Developers want the land they sit on. It’s much more important to erect the flat-faced condo blocks that are built out to the sidewalk, or put in another drugstore or bank. Developers have cash to buy out any struggling or even profitable bowling alleys. The chain businesses that will occupy have cash to pay the high leases while developers will realize their profits.

Seattleites have lived through this with the sad demise of Sunset Bowl in Ballard, and of its sister property Leilani Lanes in North Seattle, both of which sat empty after closing because of the recession. Robin Hood Lanes in Edmonds gave way to a Walgreen’s. Sunvilla in Bellevue is a car dealership. Now the Eastside — Bellevue, Redmond and Kirkland, the cash-rich triumvirate — is faced with the same situation. We will not have a true bowling alley in any of the three cities. (For all intents and purposed, Lucky Strike in Lincoln Square is considered party lanes — it doesn’t have the full-spectrum of services.)

Realize that this is not just about the sport of bowling. The loss of lanes is the continued destruction of community gathering places. Bowling alleys were at their social height for decades. Couples bowled in night leagues, women bowled in day leagues, nursery services at the lanes allowed a break from children. Leagues continue despite the child care being gone, and bowling alleys offer much more than that. Saturday mornings are youth league, where children hone their skills with volunteer coaches. Many of these young people spend the rest of the weekend bowling in tournaments. Busloads of people with disabilities are able to bowl weekly. Children can enjoy the sport with the relatively new invention of the side bumpers.

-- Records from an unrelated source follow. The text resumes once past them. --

(* ===== verification/Configs.v ===== *)
(** * Configurations of the stream processes

    [src/src/stream/config.cpp], [src/src/stream/streams/configs/],
    [src/src/stream/configs_factory.cpp] and [src/src/stream/streams_factory.cpp]:
    from the arguments that the daemon validated ([Options]) to the object of
    the class that the stream's type needs. *)

From S2P Require Import Prelude Platform StreamTypes Constants Uris Options.

Section Configs.
Context `{JsonC} `{UrlLib} `{PathLib} `{UnnamedCodes}.

(** ** The classes of configurations

    A derived class is a record with its base as the first field. *)

(* [src/src/stream/config.h:43-50 Config] *)
Record Config := {
  c_type : StreamType;
  c_max_restart_attempts : Z;
  c_ttl_sec : option Z;
  c_input : list InputUri;
  c_output : list OutputUri
}.

(* [src/src/stream/streams/configs/audio_video_config.h:49-54 AudioVideoConfig] *)
Record AudioVideoConfig := {
  av_base : Config;
  av_have_video : bool;
  av_have_audio : bool;
  av_audio_select : option Z;
  av_avformat : bool;
  av_loop : bool
}.

(* [src/src/stream/streams/configs/relay_config.h:23-38 RelayConfig] *)
Record RelayConfig := {
  r_base : AudioVideoConfig;
  r_video_parser : string;
  r_audio_parser : string
}.

(* [src/src/stream/streams/configs/relay_config.h:40-50 VodRelayConfig] *)
Record VodRelayConfig := { vr_base : RelayConfig; vr_cleanup_ts : bool }.

(* [src/src/stream/streams/configs/relay_config.h:52-62 TimeshiftConfig] *)
Record TimeshiftConfig := { ts_base : RelayConfig; ts_chunk_duration : Z }.

(* [src/src/stream/streams/configs/encoding_config.h:87-112 EncodingConfig] *)
Record EncodingConfig := {
  e_base : AudioVideoConfig;
  e_deinterlace : option bool;
  e_frame_rate : option Z;
  e_volume : option double;
  e_video_encoder : string;
  e_audio_encoder : string;
  e_audio_channels_count : option Z;
  e_video_encoder_args : gmap string Z;
  e_video_encoder_str_args : gmap string string;
  e_size : Z * Z;
  e_video_bit_rate : option Z;
  e_audio_bit_rate : option Z;
  e_logo : Logo;
  e_decklink_video_mode : Z;
  e_aspect_ratio : option (Z * Z);
  e_relay_video : bool;
  e_relay_audio : bool
}.

(* [src/src/stream/streams/configs/encoding_config.h:114-124 VodEncodeConfig] *)
Record VodEncodeConfig := { ve_base : EncodingConfig; ve_cleanup_ts : bool }.

(** What a [Config*] points to. *)
Inductive config_object :=
| ObjAudioVideo (c : AudioVideoConfig)
| ObjRelay (c : RelayConfig)
| ObjVodRelay (c : VodRelayConfig)
| ObjTimeshift (c : TimeshiftConfig)
| ObjEncoding (c : EncodingConfig)
| ObjVodEncode (c : VodEncodeConfig).

(** ** Constructors *)

(* [src/src/stream/config.cpp:20-21 Config::Config] *)
Definition make_base_config (type : StreamType) (max_restart_attempts : Z)
    (input : list InputUri) (output : list OutputUri) : Config :=
  {| c_type := type; c_max_restart_attempts := max_restart_attempts; c_ttl_sec := None;
     c_input := input; c_output := output |}.

(* [src/src/stream/config.cpp:27-29 Config::Equals] *)
Definition Config_Equals (a b : Config) : bool :=
  bool_decide (c_type a = c_type b) &&
  bool_decide (length (c_input a) = length (c_input b)) &&
  forallb (fun p => InputUri_Equals p.1 p.2) (zip (c_input a) (c_input b)) &&
  bool_decide (length (c_output a) = length (c_output b)) &&
  forallb (fun p => OutputUri_Equals p.1 p.2) (zip (c_output a) (c_output b)).

(* [src/src/stream/config.cpp:59-61 Config::SetTimeToLigeStream] *)
Definition SetTimeToLigeStream (ttl : option Z) (c : Config) : Config :=
  {| c_type := c_type c; c_max_restart_attempts := c_max_restart_attempts c; c_ttl_sec := ttl;
     c_input := c_input c; c_output := c_output c |}.

(* [src/src/stream/streams/configs/audio_video_config.cpp:23-29 AudioVideoConfig::AudioVideoConfig] *)
Definition make_audio_video_config (c : Config) : AudioVideoConfig :=
  {| av_base := c; av_have_video := true; av_have_audio := true; av_audio_select := None;
     av_avformat := false; av_loop := false |}.

(* [src/src/stream/streams/configs/audio_video_config.cpp:71-83 AudioVideoConfig::IsVod] *)
Definition IsVod (c : AudioVideoConfig) : bool :=
  if av_loop c then false
  else match c_input (av_base c) with
       | [u] => bool_decide (url_get_scheme (iu_input u) = file)
       | _ => false
       end.

(* [src/src/stream/streams/configs/relay_config.cpp:29-30 RelayConfig::RelayConfig] *)
Definition make_relay_config (c : AudioVideoConfig) : RelayConfig :=
  {| r_base := c; r_video_parser := H264_PARSE; r_audio_parser := AAC_PARSE |}.

(* [src/src/stream/streams/configs/relay_config.cpp:48-48 VodRelayConfig::VodRelayConfig] *)
Definition make_vod_relay_config (c : RelayConfig) : VodRelayConfig :=
  {| vr_base := c; vr_cleanup_ts := false |}.

(* [src/src/stream/streams/configs/relay_config.cpp:58-59 TimeshiftConfig::TimeshiftConfig] *)
Definition make_timeshift_config (c : RelayConfig) : TimeshiftConfig :=
  {| ts_base := c; ts_chunk_duration := 120 |}.

(* [src/src/stream/streams/configs/encoding_config.cpp:31-48 EncodingConfig::EncodingConfig] *)
Definition make_encoding_config (c : AudioVideoConfig) : EncodingConfig :=
  {| e_base := c; e_deinterlace := None; e_frame_rate := None; e_volume := None;
     e_video_encoder := X264_ENC; e_audio_encoder := FAAC; e_audio_channels_count := None;
     e_video_encoder_args := ∅; e_video_encoder_str_args := ∅; e_size := size_default;
     e_video_bit_rate := None; e_audio_bit_rate := None; e_logo := logo_default;
     e_decklink_video_mode := 1; e_aspect_ratio := None; e_relay_video := false;
     e_relay_audio := false |}.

As a member of the Microsoft bowling league at Tech City, a league open to anyone, I watch what happens at 9 p.m., when the rates go down and the black lights turn on. Young people flood the place, coming to commune around a sport where it doesn’t matter your ability: You can still play. They come to be together in a public place, friends gathering. On the weekends, you can’t even get a practice lane, the place is so busy with children’s birthday parties.

Now we’ll be without another one. Other social sport spaces are leaving too, like roller and ice rinks. More housing is important, surely, but for every bowling alley that’s come down, there’s been a way to build what wanted to be built and still keep the lanes. But developers don’t want that solution — they want the ease of demolishing and starting over. If they care at all about community, they might design a patch of grass by a fountain and install a couple of benches.

We have parks. Our cities have been good to us with parks. We have tennis courts, basketball courts, swings and baseball fields. We also have weather than makes it hard to use those facilities year-round. A bowling alley is always there, bringing people together. From senior leagues to the stocking-footed toddler, people enjoy bowling and being together. Let’s hope the city of Kenmore doesn’t make the same mistake.